Alfonse D'Amato

Congress is AWOL on coronavirus aid

Posted

With all the hullabaloo about the Supreme Court vacancy, the election and President Trump’s contracting Covid-19, the national media has largely overlooked a pressing matter before Congress that needs immediate attention.
Whether the coronavirus epidemic surges or wanes, its ongoing economic and social effects are unquestionable. The U.S. bought precious time with earlier actions by Congress, the president and the Federal Reserve to provide considerable stimulus for our economy.
In the first half of this year, those emergency spending measures — over $3 trillion in all — basically replaced most of the nation’s economic output lost to the epidemic. But even as Covid-19 continues to ravage the economy, negotiations in Congress to provide more economic aid to families and businesses are stalled.
Some observers fear that this political impasse could continue beyond next month’s election, possibly even until a new Congress takes office in January. Economists of nearly all political stripes — who rarely see eye to eye on anything — generally agree that the deadlock threatens the nation’s fragile economic recovery.
Millions of Americans who were able to make rent payments and buy essentials like food and medicine with the extra money Washington sent through state unemployment systems are especially vulnerable. They’ve seen their supplemental federal benefit drop from $600 per week to $300, and even that funding has ended.

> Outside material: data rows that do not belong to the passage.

(** "should load existing tokens" *)
Example test_initialize_loads_tokens :
  exists s',
    initialize test_runtime (booted (demo_disk (Some tokens_valid) ∅)) = Return true s' /\
    is_ready (this s') = true.
Proof.
  exists (final_state (initialize test_runtime (booted (demo_disk (Some tokens_valid) ∅)))).
  split; by_vm.
Qed.

(** "should return false before auth", "should return null before init" *)
Example test_accessors_before_init :
  isReady (booted (demo_disk None ∅)) = Return false (booted (demo_disk None ∅)) /\
  getClient (booted (demo_disk None ∅)) = Return None (booted (demo_disk None ∅)) /\
  getAuthUrl test_runtime (booted (demo_disk None ∅)) =
    Return None (booted (demo_disk None ∅)).
Proof. repeat split. Qed.

(** "should return false without init" *)
Example test_setAuthCode_without_credentials :
  exists s',
    setAuthCode test_runtime "good-code" (before_constructor ∅ demo_dirs ∅)
    = Return false s'.
Proof.
  exists (final_state (setAuthCode test_runtime "good-code"
                         (before_constructor ∅ demo_dirs ∅))).
  by_vm.
Qed.

(** "should exchange code for tokens" *)
Example test_setAuthCode_exchanges_code :
  exists s',
    setAuthCode test_runtime "good-code" (booted (demo_disk None ∅)) = Return true s' /\
    is_ready (this s') = true /\
    files (disk s') !! demo_token_path = Some (demo_stringify tokens_valid, 384).
Proof.
  exists (final_state (setAuthCode test_runtime "good-code" (booted (demo_disk None ∅)))).
  split; [by_vm|]. split; by_vm.
Qed.

(** "should delete tokens" *)
Example test_logout_deletes_tokens :
  exists s',
    logout test_runtime (booted (demo_disk (Some tokens_valid) ∅)) = Return tt s' /\
    fs_calls s' = [ExistsSync demo_token_path; UnlinkSync demo_token_path] /\
    files (disk s') !! demo_token_path = None /\
    is_ready (this s') = false.
Proof.
  exists (final_state (logout test_runtime (booted (demo_disk (Some tokens_valid) ∅)))).
  split; [by_vm|]. split; [by_vm|]. split; by_vm.
Qed.

(** "should handle missing tokens file" *)
Example test_logout_without_token_file :
  exists s',
    logout test_runtime (booted (demo_disk None ∅)) = Return tt s' /\
    fs_calls s' = [ExistsSync demo_token_path].
Proof.
  exists (final_state (logout test_runtime (booted (demo_disk None ∅)))).
  split; by_vm.
Qed.

(** ** Truthiness *)

Lemma truthy_Some_iff (v : option string) :
  truthy v = true <-> exists s, v = Some s /\ s <> "".
Proof.
  destruct v as [s|]; simpl.
  - rewrite negb_true_iff. split.
    + intros H. exists s. split; [done|]. by apply String.eqb_neq.
    + intros (s' & [= <-] & Hne). by apply String.eqb_neq.
  - split; [done|]. by intros (s & ? & _).
Qed.

Lemma truthy_false_iff (v : option string) :
  truthy v = false <-> v = None \/ v = Some "".
Proof.
  destruct v as [s|]; simpl.
  - rewrite negb_false_iff, String.eqb_eq. split.
    + intros ->. by right.
    + by intros [|[= ->]].
  - split; [by left|done].
Qed.

(** ** Port allocator *)

Example scan_ex1 :
  findAvailablePort (fun p => Z.eqb p 3002) 3000 3100 = PortFound 3002.
Proof. reflexivity. Qed.

Example scan_ex2 :
  findAvailablePort_default (fun p => false) = NoPortAvailable 3000 3100.
Proof. by_vm. Qed.

Lemma valid_port_range (port : Z) : valid_port port = true <-> 0 <= port <= 65535.
Proof. unfold valid_port. rewrite andb_true_iff, !Z.leb_le. done. Qed.

Section PortAllocatorFacts.

Variable probe : Z -> bool.

Lemma scanPorts_spec (port endPort : Z) :
  match snd (scanPorts probe port endPort) with
  | Found p =>
      port <= p <= endPort /\ valid_port p = true /\ probe p = true /\
      (forall q, port <= q < p -> valid_port q = true /\ probe q = false) /\
      fst (scanPorts probe port endPort) = seqZ port (p - port + 1)
  | Exhausted =>
      (forall q, port <= q <= endPort -> valid_port q = true /\ probe q = false) /\
      fst (scanPorts probe port endPort) = seqZ port (Z.max 0 (endPort - port + 1))
  | OutOfRange p =>
      port <= p <= endPort /\ valid_port p = false /\
      (forall q, port <= q < p -> valid_port q = true /\ probe q = false) /\
      fst (scanPorts probe port endPort) = seqZ port (p - port + 1)
  end.
Proof.
  funelim (scanPorts probe port endPort).
  - destruct (valid_port port) eqn:Hv; simpl.
    2:{ repeat split; try lia; [done|].
        replace (port - port + 1) with 1 by lia. reflexivity. }
    destruct (probe port) eqn:Hp; simpl.
    + repeat split; try lia; [done|done|].
      replace (port - port + 1) with 1 by lia. reflexivity.
    + destruct (snd (scanPorts probe (port + 1) endPort)) as [p| |p].
      * destruct H as (Hr & Hval & Hav & Hlt & Hseq).
        split; [lia|]. split; [done|]. split; [done|]. split.
        -- intros q Hq. destruct (decide (q = port)) as [->|Hne]; [done|].
           apply Hlt. lia.
        -- rewrite Hseq, (seqZ_cons port) by lia.
           f_equal. f_equal; lia.
      * destruct H as (Hall & Hseq). split.
        -- intros q Hq. destruct (decide (q = port)) as [->|Hne]; [done|].
           apply Hall. lia.
        -- rewrite Hseq, (seqZ_cons port) by lia.
           f_equal. f_equal; lia.
      * destruct H as (Hr & Hval & Hlt & Hseq).
        split; [lia|]. split; [done|]. split.
        -- intros q Hq. destruct (decide (q = port)) as [->|Hne]; [done|].
           apply Hlt. lia.
        -- rewrite Hseq, (seqZ_cons port) by lia.
           f_equal. f_equal; lia.
  - simpl. split; [intros q Hq; lia|].
    rewrite seqZ_nil; [done|lia].
Qed.
(** The instance tells the truth about the child it holds: the child
    serves the instance's port in the instance's directory, and both
    clients are bound to that port on the loopback address. *)
Definition describes_child (ok : Launches) (srv : OpenCodeServer) : Prop :=
  ok (process srv) (port srv) (directory srv)
  /\ client srv = createOpencodeClient ("http://127.0.0.1:" ++ toString (port srv))
  /\ clientV2 srv = createOpencodeClientV2 ("http://127.0.0.1:" ++ toString (port srv)).

(** [tidy Q ok m]: [m] never kills, writes to the slot only instances
    that describe a child known to be launched, and returns a result
    satisfying [Q]. *)
Definition tidy_pre (ok : Launches) (op : SyncOp) : Prop :=
  match op with
  | WriteServer (Some srv) => describes_child ok srv
  | Kill _ => False
  | _ => True
  end.

Definition tidy_post (ok : Launches) (op : SyncOp) : sync_result op -> Prop :=
  match op return sync_result op -> Prop with
  | ReadServer => fun current => forall srv, current = Some srv -> describes_child ok srv
  | Spawn _ args dir _ =>
      fun child => forall p, args = ["serve"; "--port"; toString p] -> ok child p dir
  | _ => fun _ => True
  end.
(** * set.js: the contract-handle cache, the SetToken API and the trade-quote fixtures

    A shallow embedding of
    - [ContractWrapper] (the cache of connected contract handles),
    - [SetTokenWrapper] (one read of a SetToken contract),
    - [SetTokenAPI] (validation, then delegation to the per-contract wrappers),
    - the module life cycle of a SetToken as the wrapper tests exercise it,
    - the trade-quote fixtures,
    followed by the properties the specification states about them. *)

From Stdlib Require Import ZArith QArith Qround Ascii String DecimalString.
From stdpp Require Import gmap strings list fin_maps.

Local Open Scope string_scope.

(** An [Address] is a plain string in the sources
    ([import { Address } from 'set-protocol-v2/utils/types']). *)
Abbreviation Address := string.

(** Outcome of an [async] method: the promise resolves or rejects. *)
Inductive result (E A : Type) : Type :=
| Ok (a : A)
| Err (e : E).
Arguments Ok {E A} a.
Arguments Err {E A} e.


(** ** ContractWrapper *)

Module ContractWrapper.

(** The typechain factories whose [connect] the wrapper calls. *)
Inductive ContractKind :=
| Controller
| ERC20
| BasicIssuanceModule
| TradeModule
| SetToken
| SetTokenCreator
| StreamingFeeModule
| ProtocolViewer.
(** * session_memory_chatbot: the StatefulChatbot class of chatbot.py

    A shallow embedding of [StatefulChatbot]: its attributes become a record,
    its methods become computations in a small state-and-exception monad
    (a Python exception leaves the attributes as they were when it was
    raised), and the remote model becomes an oracle passed to every call that
    can reach it. *)

From Stdlib Require Import String Ascii List Arith Lia Bool.
From stdpp Require Import base option strings list gmap.

Open Scope string_scope.
Open Scope list_scope.
Open Scope nat_scope.

(** ** Python values *)

(** Truth value of a [str]: only the empty string is false. *)
Definition truthy_str (s : string) : bool := negb (String.eqb s "").

(** Truth value of an [Optional[str]]: [None] and the empty string are false. *)
Definition truthy (o : option string) : bool :=
  match o with
  | Some s => truthy_str s
  | None => false
  end.

(** [a or b] on [Optional[str]]. *)
Definition py_or (a b : option string) : option string :=
  if truthy a then a else b.

(** The text an f-string inserts for a [str] the branch has found truthy. *)
Definition str_of (o : option string) : string := default "" o.

Definition nl : string := String "010"%char EmptyString.

(** A [dict] with string keys and values, in insertion order: assigning to a
    key that is present keeps its position, a new key goes last. *)
Fixpoint dict_set (d : list (string * string)) (key value : string)
  : list (string * string) :=
  match d with
  | [] => [(key, value)]
  | (k, v) :: rest =>
      if String.eqb k key then (k, value) :: rest
      else (k, v) :: dict_set rest key value
  end.

(** ** The classes chatbot.py imports *)

Module LangChain.

(** One saved exchange: the input and the output handed to [save_context]. *)
Record Exchange := { input : string; output : string }.

Inductive Role := Human | AI.

Record BaseMessage := { role : Role; content : string }.

(** [chat_memory.messages]: every exchange is a human message followed by
    the model's message. *)
Definition messages (buffer : list Exchange) : list BaseMessage :=
  flat_map (fun e => [ {| role := Human; content := input e |};
                       {| role := AI; content := output e |} ]) buffer.

(** The endpoint behind [ChatOpenAI]. [invoke] answers a bare prompt
    ([llm.invoke(prompt).content]); [complete] answers the chain's prompt,
    made of the history and the input. [None] is a call that raises. One
    value of this type describes the answers during one method call, so two
    calls of [chat] may be given different ones. *)
Record ChatOpenAI := {
  invoke : string -> option string;
  complete : list BaseMessage -> string -> option string
}.

(** [k=10] in the constructor call of chatbot.py. *)
Definition k : nat := 10.

(** Modelled from the spec: the rolling buffer class
    [ConversationBufferWindowMemory], which chatbot.py imports and does not
    define. Section 4.2: an append-only sequence bounded to the most recent
    10 entries, the oldest entries evicted once capacity is exceeded; an
    entry is one turn (section 3). *)
Definition window_save_context (buffer : list Exchange) (e : Exchange)
  : list Exchange :=
  let appended := buffer ++ [e] in
  drop (length appended - k) appended.

(** Modelled from the spec: [clear()] of the rolling buffer empties the
    sequence unconditionally (section 4.2). *)
Definition window_clear (buffer : list Exchange) : list Exchange := [].

(** Modelled from the spec: the standing summary class
    [ConversationSummaryMemory], imported and not defined by chatbot.py.
    Section 3: it holds zero or more saved summary entries, each an
    input/output pair; saving appends one. *)
Definition summary_save_context (entries : list Exchange) (e : Exchange)
  : list Exchange :=
  entries ++ [e].

Definition summary_clear (entries : list Exchange) : list Exchange := [].

End LangChain.

Import LangChain.

(** ** Attributes *)

(** One element of a profile's ["conversation_history"]. *)
Record HistoryEntry := { user : string; assistant : string }.

(** A value of [user_profiles]. *)
Record Profile := {
  name : option string;
  preferences : list (string * string);
  conversation_history : list HistoryEntry
}.

Definition set_name (n : option string) (p : Profile) : Profile :=
  {| name := n;
     preferences := preferences p;
     conversation_history := conversation_history p |}.

Definition set_preferences (d : list (string * string)) (p : Profile) : Profile :=
  {| name := name p;
     preferences := d;
     conversation_history := conversation_history p |}.

Definition set_conversation_history (h : list HistoryEntry) (p : Profile) : Profile :=
  {| name := name p;
     preferences := preferences p;
     conversation_history := h |}.

(** The attributes of a [StatefulChatbot] that its methods read and write,
    and the lines the process has printed. *)
Record StatefulChatbot := {
  session_memory : list Exchange;
  summary_memory : list Exchange;
  user_profiles : gmap string Profile;
  current_session_id : option string;
  message_count : nat;
  stdout : list string
}.

(** The attributes after [__init__] (with an API key). *)
Definition new_chatbot : StatefulChatbot :=
  {| session_memory := [];
     summary_memory := [];
     user_profiles := ∅;
     current_session_id := None;
     message_count := 0;
     stdout := [] |}.

Definition with_session_memory (v : list Exchange) (s : StatefulChatbot) :=
  {| session_memory := v;
     summary_memory := summary_memory s;
     user_profiles := user_profiles s;
     current_session_id := current_session_id s;
     message_count := message_count s;
     stdout := stdout s |}.

Definition with_summary_memory (v : list Exchange) (s : StatefulChatbot) :=
  {| session_memory := session_memory s;
     summary_memory := v;
     user_profiles := user_profiles s;
     current_session_id := current_session_id s;
     message_count := message_count s;
     stdout := stdout s |}.

Definition with_user_profiles (v : gmap string Profile) (s : StatefulChatbot) :=
  {| session_memory := session_memory s;
     summary_memory := summary_memory s;
     user_profiles := v;
     current_session_id := current_session_id s;
     message_count := message_count s;
     stdout := stdout s |}.

Definition with_current_session_id (v : option string) (s : StatefulChatbot) :=
  {| session_memory := session_memory s;
     summary_memory := summary_memory s;
     user_profiles := user_profiles s;
     current_session_id := v;
     message_count := message_count s;
     stdout := stdout s |}.

Definition with_message_count (v : nat) (s : StatefulChatbot) :=
  {| session_memory := session_memory s;
     summary_memory := summary_memory s;
     user_profiles := user_profiles s;
     current_session_id := current_session_id s;
     message_count := v;
     stdout := stdout s |}.

Definition with_stdout (v : list string) (s : StatefulChatbot) :=
  {| session_memory := session_memory s;
     summary_memory := summary_memory s;
     user_profiles := user_profiles s;
     current_session_id := current_session_id s;
     message_count := message_count s;
     stdout := v |}.

(** ** Methods as computations *)

Inductive Exception :=
| ValueError (msg : string)
| KeyError (key : string)
| UpstreamError.

Inductive Result (A : Type) :=
| Return (a : A)
| Raise (e : Exception).

Arguments Return {A} a.
Arguments Raise {A} e.

(** A method body: from the attributes to a result and the attributes it
    leaves behind. *)
Definition M (A : Type) : Type := StatefulChatbot -> Result A * StatefulChatbot.

Definition ret {A} (a : A) : M A := fun s => (Return a, s).

Definition bind {A B} (m : M A) (f : A -> M B) : M B :=
  fun s =>
    match m s with
    | (Return a, s') => f a s'
    | (Raise e, s') => (Raise e, s')
    end.

Definition raise {A} (e : Exception) : M A := fun s => (Raise e, s).

Definition gets {A} (f : StatefulChatbot -> A) : M A := fun s => (Return (f s), s).

Definition modify (f : StatefulChatbot -> StatefulChatbot) : M unit :=
  fun s => (Return tt, f s).

#[global] Instance M_ret : MRet M := @ret.
#[global] Instance M_bind : MBind M := fun A B f m => bind m f.

(** [when b: body]. *)
Definition when (b : bool) (body : M unit) : M unit :=
  if b then body else ret tt.

(** [session_id in self.user_profiles]. *)
Definition contains (session_id : string) : M bool :=
  gets (fun s => bool_decide (is_Some (user_profiles s !! session_id))).
(** *** Numbers

    A JavaScript number is an IEEE 754 double.  The type and the
    arithmetic are those of the specification of binary64 in the
    Standard Library: [S754_finite s m e] is the number
    [(-1)^s * m * 2^e], and sums and differences are rounded to the
    nearest double, ties to even. *)

Definition prec : Z := 53.
Definition emax : Z := 1024.

Definition number : Type := spec_float.

Definition NaN : number := S754_nan.
Definition PosInf : number := S754_infinity false.
Definition NegInf : number := S754_infinity true.

(** The number that stands for the integer [z]: [z] itself up to
    [2^53], the nearest double beyond. *)
Definition Fin (z : Z) : number := binary_normalize prec emax z 0 false.

Definition number_dec (a b : number) : {a = b} + {a <> b}.
Proof.
  decide equality; first [apply Bool.bool_dec | apply Pos.eq_dec | apply Z.eq_dec].
Defined.

(** [Number.isNaN] *)
Definition isNaN (n : number) : bool :=
  match n with S754_nan => true | _ => false end.

(** [Number.isFinite] *)
Definition isFinite (n : number) : bool :=
  match n with
  | S754_zero _ | S754_finite _ _ _ => true
  | S754_infinity _ | S754_nan => false
  end.

(** [a + b] *)
Definition add (a b : number) : number := SFadd prec emax a b.

(** unary minus *)
Definition neg (a : number) : number := SFopp a.

(** [a - b] *)
Definition sub (a b : number) : number := SFsub prec emax a b.

(** [a < b]; every comparison with [NaN] is false. *)
Definition lt (a b : number) : bool := SFltb a b.

(** [a <= b] *)
Definition le (a b : number) : bool := SFleb a b.

(** [a > b] *)
Definition gt (a b : number) : bool := lt b a.

(** Truthiness of a number: [0], [-0] and [NaN] are falsy. *)
Definition truthy_num (n : number) : bool :=
  match n with
  | S754_zero _ | S754_nan => false
  | S754_infinity _ | S754_finite _ _ _ => true
  end.

(** [x ?? 0] followed by [Number(...)], for a field typed
    [number | null | undefined]. *)
Definition Number_or0 (x : option number) : number :=
  match x with Some n => n | None => Fin 0 end.

(** What [Array.prototype.sort] makes of the number that its
    comparator returns: below zero, above zero, or neither, [NaN]
    counting as zero. *)
Definition signum (n : number) : Z :=
  match n with
  | S754_zero _ | S754_nan => 0
  | S754_infinity s | S754_finite s _ _ => if s then -1 else 1
  end.

(** [String(z)] for a number that is an integer. *)
Definition String_of_integer (z : Z) : string :=
  NilZero.string_of_int (Z.to_int z).

(** *** Strings *)

(** Truthiness of a string: only the empty string is falsy. *)
Definition truthy (s : string) : bool :=
  match s with EmptyString => false | _ => true end.

(** [s || d] for a field typed [string | null | undefined]. *)
Definition or_else (s : option string) (d : string) : string :=
  match s with
  | Some x => if truthy x then x else d
  | None => d
  end.

(** [String(s || EmptyString)] *)
Definition or_empty (s : option string) : string := or_else s EmptyString.

Definition upper_char (c : ascii) : ascii :=
  let n := nat_of_ascii c in
  if ((97 <=? n) && (n <=? 122))%nat then ascii_of_nat (n - 32) else c.

Definition lower_char (c : ascii) : ascii :=
  let n := nat_of_ascii c in
  if ((65 <=? n) && (n <=? 90))%nat then ascii_of_nat (n + 32) else c.

Fixpoint map_string (f : ascii -> ascii) (s : string) : string :=
  match s with
  | EmptyString => EmptyString
  | String c r => String (f c) (map_string f r)
  end.

(** [s.toUpperCase()] *)
Definition toUpperCase : string -> string := map_string upper_char.

(** [s.toLowerCase()] *)
Definition toLowerCase : string -> string := map_string lower_char.

(** White space removed by [trim] and skipped by [parseInt]:
    TAB, LF, VT, FF, CR and SPACE. *)
Definition is_space (c : ascii) : bool :=
  let n := nat_of_ascii c in
  ((9 <=? n) && (n <=? 13) || (n =? 32))%nat.

Fixpoint trimStart (s : string) : string :=
  match s with
  | EmptyString => EmptyString
  | String c r => if is_space c then trimStart r else s
  end.

Fixpoint trimEnd (s : string) : string :=
  match s with
  | EmptyString => EmptyString
  | String c r =>
      match trimEnd r with
      | EmptyString => if is_space c then EmptyString else String c EmptyString
      | r' => String c r'
      end
  end.

(** [s.trim()] *)
Definition trim (s : string) : string := trimEnd (trimStart s).

(** [hay.includes(needle)] *)
Fixpoint includes (hay needle : string) : bool :=
  String.prefix needle hay
  || match hay with
     | EmptyString => false
     | String _ r => includes r needle
     end.

Definition digit_of (c : ascii) : option Z :=
  let n := nat_of_ascii c in
  if ((48 <=? n) && (n <=? 57))%nat then Some (Z.of_nat (n - 48)) else None.

(** The digits at the head of [s], accumulated in base ten; [None]
    when [s] does not start with a digit. *)
Fixpoint digits (acc : option Z) (s : string) : option Z :=
  match s with
  | EmptyString => acc
  | String c r =>
      match digit_of c with
      | Some d =>
          digits (Some (10 * match acc with Some a => a | None => 0 end + d)) r
      | None => acc
      end
  end.

(** [parseInt(s, 10)]: the integer that the digits spell, as a
    number; [NaN] when there is no digit, and [-0] for a zero after a
    minus sign.  (Of a run of more than twenty digits an engine may
    read the first twenty only; here all are read.) *)
Definition parseInt (s : string) : number :=
  match trimStart s with
  | String "-" r =>
      match digits None r with Some z => neg (Fin z) | None => NaN end
  | String "+" r =>
      match digits None r with Some z => Fin z | None => NaN end
  | r => match digits None r with Some z => Fin z | None => NaN end
  end.

(** *** Insertion-ordered maps ([Map]) *)

Section JsMap.
Context {K V : Type}.
Variable K_dec : forall a b : K, {a = b} + {a <> b}.

Definition Map : Type := list (K * V).

(** [m.get(k)] *)
Fixpoint get (k : K) (m : Map) : option V :=
  match m with
  | [] => None
  | (k', v) :: r => if K_dec k k' then Some v else get k r
  end.

(** [m.set(k, v)]: an existing key keeps its place, a new key goes
    last. *)
Fixpoint set (k : K) (v : V) (m : Map) : Map :=
  match m with
  | [] => [(k, v)]
  | (k', v') :: r =>
      if K_dec k k' then (k, v) :: r else (k', v') :: set k v r
  end.

(** [Array.from(m.values())] *)
Definition values (m : Map) : list V := map snd m.

(** [Array.from(m.keys())] *)
Definition keys (m : Map) : list K := map fst m.
End JsMap.

Arguments Map : clear implicits.

(** *** Sorting

    [Array.prototype.sort] with a comparator: a stable sort, here by
    insertion, which places an element before the first one that the
    comparator does not put in front of it. *)

Section JsSort.
Context {A : Type}.
Variable cmp : A -> A -> Z.

Fixpoint insert (x : A) (l : list A) : list A :=
  match l with
  | [] => [x]
  | y :: r => if cmp x y <=? 0 then x :: l else y :: insert x r
  end.

Definition sort (l : list A) : list A := fold_right insert [] l.
End JsSort.

End Js.


(** ** Records of the inventory page *)

Module Employee2.
Record t : Type := mk {
  id : Z;
  serial_no : option string;
  fss_no : option string;
  name : string
}.
End Employee2.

With this stream of money dried up, more people will be unable to pay rent, buy enough food, or afford their families’ medical bills. Many will have to resort to welfare programs, food stamps and Medicaid. In a vicious circle, they’ll become dependent on other federal and state programs to make ends meet without the help they received under the emergency federal stimulus program.
Likewise, many hundreds of thousands of small businesses that have been hanging on for dear life now face the distinct possibility of closing for good. With their demise would go millions of decent jobs held primarily by hardworking middle-class people who live just a paycheck or two away from financial disaster.
The Payroll Protection Program, passed as part of the earlier compromise between Congress and the administration, gave these businesses a lifeline. Now they’ll drown with the dead weight of an economy still in severe distress. And more workers who were kept on payrolls under the PPP will sink into unemployment.
Unfortunately, political leaders in Washington have resorted to the usual foot-stomping and name-calling rather than action on this critical issue. First, the Democratic leadership in the House passed a massive $3.4 trillion bill that some Republicans likened to a Christmas wish list, loaded up with expensive presents for the Democrats’ special-interest friends. Then Republicans in the Senate dithered while they negotiated with themselves over the size of another federal stimulus bill, or whether to pass one at all.
This impasse should have been broken weeks ago. The Senate finally did pass a $500 billion emergency bill that would have pumped a considerable amount of money into the economy. When a bipartisan group of House members took the politically risky step of breaking with their leaders to urge passage of the compromise bill, they were beaten back by the leadership.
Instead, House Speaker Nancy Pelosi has made the magnanimous (to her) offer of a $2.2 trillion bill. In response, the Trump administration has signaled support for a $1.5 trillion bill, which meets Pelosi’s proposal more than halfway. Clearly, there’s room to reach an agreement.
Since Congress is thankfully still a bicameral body, with a Senate and not just a House, the deadlock can be broken by serious good-faith negotiations. Trump has said he’ll sign whatever compromise legislation Congress sends to him.
And compromise is the key word here. If Congressional leaders have calculated that they can gain more short-term political advantage by fighting rather than settling this dispute, they will have committed gross misfeasance.
There was a time not too long ago when $500 billion proposed by the Senate would have been considered huge, and when $3 trillion proposed by the House would have been considered fiscally reckless. But these aren’t ordinary times. The nation is at war with an invisible enemy. There is a number, between restraint and excess, that must be found. If it isn’t, and soon, the number that should be cut is the number of years members of Congress can serve. Maybe it’s time to pass term limits.